• _Provided entries_:
Lemma registry_evict_spec reg heap p gen :
  (forall q, q ∈ conns reg <-> is_Some (heap !! q)) ->
  bm_peer_registry_evict_if_current reg heap p gen
  = match heap !! p with
    | Some c => if c_generation c =? gen then Ok (true, <[p := c <| c_pending_eviction := true |>]> heap)
                else Ok (false, heap)
    | None => Ok (false, heap)
    end.
Proof.
  intros Hl. unfold bm_peer_registry_evict_if_current, deref.
  destruct (position p (conns reg)) as [i|] eqn:E.
  - apply position_spec in E as (l1 & l2 & E & _ & _).
    destruct (proj1 (Hl p)) as [c ->]; [rewrite E; set_solver|done].
  - apply position_None in E. destruct (heap !! p) eqn:Ep; [|done]. exfalso. apply E, Hl. by eexists.
Qed.

(** A change of the fields of a live connection that keeps its generation. *)
Lemma reg_ok_touch reg heap p c c' :
  reg_ok (reg, heap) -> heap !! p = Some c -> c_generation c' = c_generation c ->
  reg_ok (reg, <[p := c']> heap).
Proof.
  intros [Hn Hl Hc Hg] Hp Hgen. split; cbn [fst snd] in *; [done| |done|].
  - intros q. rewrite Hl, lookup_insert_is_Some. destruct (decide (p = q)) as [->|]; [|tauto].
    split; [by left|]. intros _. by eexists.
  - intros q d. rewrite lookup_insert_Some. intros [[<- <-]|[_ Hq]]; [rewrite Hgen; by apply (Hg p)|by apply (Hg q)].
Qed.

Lemma reg_apply_ok s e s' n :
  reg_ok s -> gen_room s (S n) -> reg_apply s e = Ok s' ->
  reg_ok s' /\ gen_room s' n /\ next_generation s.1 <= next_generation s'.1.
Proof.
  intros Hs Hr E. destruct s as [reg heap]. pose proof Hs as [Hn Hl Hc Hg]. unfold gen_room in *.
  cbn [fst snd] in *. destruct e as [p c|p|p f|p gen]; cbn [reg_apply fst snd] in E.
  - destruct (heap !! p) eqn:Hp; [done|]. destruct s' as [reg' heap'].
    apply (registry_add_spec _ _ _ c) in E as (Ec & Eg & -> & Hcap); [|by rewrite lookup_insert_eq].
    assert (Eg' : next_generation reg' = next_generation reg + 1).
    { rewrite Eg. unfold u64. rewrite Z.mod_small; lia. }
    cbn [fst snd]. rewrite Eg'. split; [|lia]. split; cbn [fst snd].
    + rewrite Ec. apply NoDup_app. split_and!; [done| |apply NoDup_singleton].
      intros q Hq ->%list_elem_of_singleton. apply Hl in Hq. rewrite Hp in Hq. by destruct Hq.
    + intros q. rewrite Ec, elem_of_app, list_elem_of_singleton, Hl, insert_insert_eq, lookup_insert_is_Some.
      destruct (decide (p = q)) as [->|]; [|naive_solver]. split; [by left|by right].
    + apply Hcap; [|done]. unfold bm_peer_registry_count in Hc. lia.
    + intros q d. rewrite insert_insert_eq, lookup_insert_Some, Eg'.
      intros [[_ <-]|[_ Hq]]; [cbn; lia|]. apply Hg in Hq. lia.
  - destruct (heap !! p) eqn:Hp; [|done]. injection E as <-.
    destruct (registry_remove_spec reg p Hn) as (Hn' & Hle & Hin & Ecap & Egen).
    cbn [fst snd]. rewrite Egen. split; [|lia]. split; cbn [fst snd].
    + done.
    + intros q. rewrite Hin, Hl, lookup_delete_is_Some. naive_solver.
    + unfold bm_peer_registry_count in *. lia.
    + intros q d [_ Hq]%lookup_delete_Some. rewrite Egen. by apply Hg in Hq.
  - destruct (heap !! p) eqn:Hp; [|done]. injection E as <-. cbn [fst]. split; [|lia].
    by eapply reg_ok_touch.
  - rewrite registry_evict_spec in E by done. destruct (heap !! p) as [c|] eqn:Hp.
    + destruct (c_generation c =? gen); cbn in E; injection E as <-; (split; [|cbn; lia]); [|done].
      by eapply reg_ok_touch.
    + cbn in E. injection E as <-. split; [done|cbn; lia].
Qed.

Lemma reg_run_ok es : forall s s',
  reg_ok s -> gen_room s (length es) -> reg_run s es = Ok s' ->
  reg_ok s' /\ next_generation s.1 <= next_generation s'.1.
Proof.
  induction es as [|e es IH]; intros s s' Hs Hr E; cbn [reg_run] in E; [injection E as <-; by split|].
  apply bind_ok_inv in E as (s1 & E1 & E). destruct (reg_apply_ok _ _ _ _ Hs Hr E1) as (H1 & H2 & H3).
  destruct (IH _ _ H1 H2 E) as [? ?]. split; [done|lia].
Qed.
(** C10: a round of connecting ends by itself.  Even if every attempt fails, with ratings as the table
    of peers can hold them and a clock that stays within 30 minutes, [connect_initial]'s loop makes
    at most 12 turns for each candidate and one for each connection wanted, and then leaves because
    there are enough connections, because it is told to stop, or because 50 draws found no
    candidate: the local copy of the ratings goes down with each failure until the candidate is
    cooling down. *)
Theorem connect_round_terminates (onion clearnet : bm_socks_proxy_config) (T want : Z)
  (turns : list turn_env) (st st' : connect_state) :
  all_rated (cs_candidates st) -> Forall (in_window T) turns ->
  (PATIENCE * length (cs_candidates st) + Z.to_nat (want - cs_connected st) <= length turns)%nat ->
  connect_turns g config onion clearnet want turns st = Ok st' ->
  want <= cs_connected st'
  \/ exists t, t ∈ turns /\ connect_turn g config onion clearnet t st' = Ok None.
Proof.
  intros Hr Hw Hlen. pose proof (total_chances_le T (cs_candidates st)) as Hle.
  assert (Hl : (turns_left T want st <= length turns)%nat) by (unfold turns_left; lia).
  clear Hle Hlen. revert st Hr Hl. induction Hw as [|t turns Ht Hts IH]; intros st Hr Hl E; cbn [connect_turns] in E;
    (destruct (Z.leb_spec want (cs_connected st)) as [Hwant|Hwant]; [left; by injection E as <-|]).
  - unfold turns_left in Hl. cbn [length] in Hl. lia.
  - apply bind_ok_inv in E as (r & E1 & E). destruct r as [st1|].
    + destruct (connect_turn_progress onion clearnet T want t st st1 Ht Hr Hwant E1) as [Hr1 Hl1].
      cbn [length] in Hl. destruct (IH st1 Hr1 ltac:(lia) E) as [|(t' & Hin & Ht')]; [by left|].
      right. exists t'. split; [by right|done].
    + injection E as <-. right. exists t. split; [by left|done].
Qed.
End RoundEnds.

• _What the task asks_:
In the listing above, please print only the lines from the first one to the line where "else Ok (false, heap)" appears, exactly as written, both of those lines included.

• _Output of the task_:
Lemma registry_evict_spec reg heap p gen :
  (forall q, q ∈ conns reg <-> is_Some (heap !! q)) ->
  bm_peer_registry_evict_if_current reg heap p gen
  = match heap !! p with
    | Some c => if c_generation c =? gen then Ok (true, <[p := c <| c_pending_eviction := true |>]> heap)
                else Ok (false, heap)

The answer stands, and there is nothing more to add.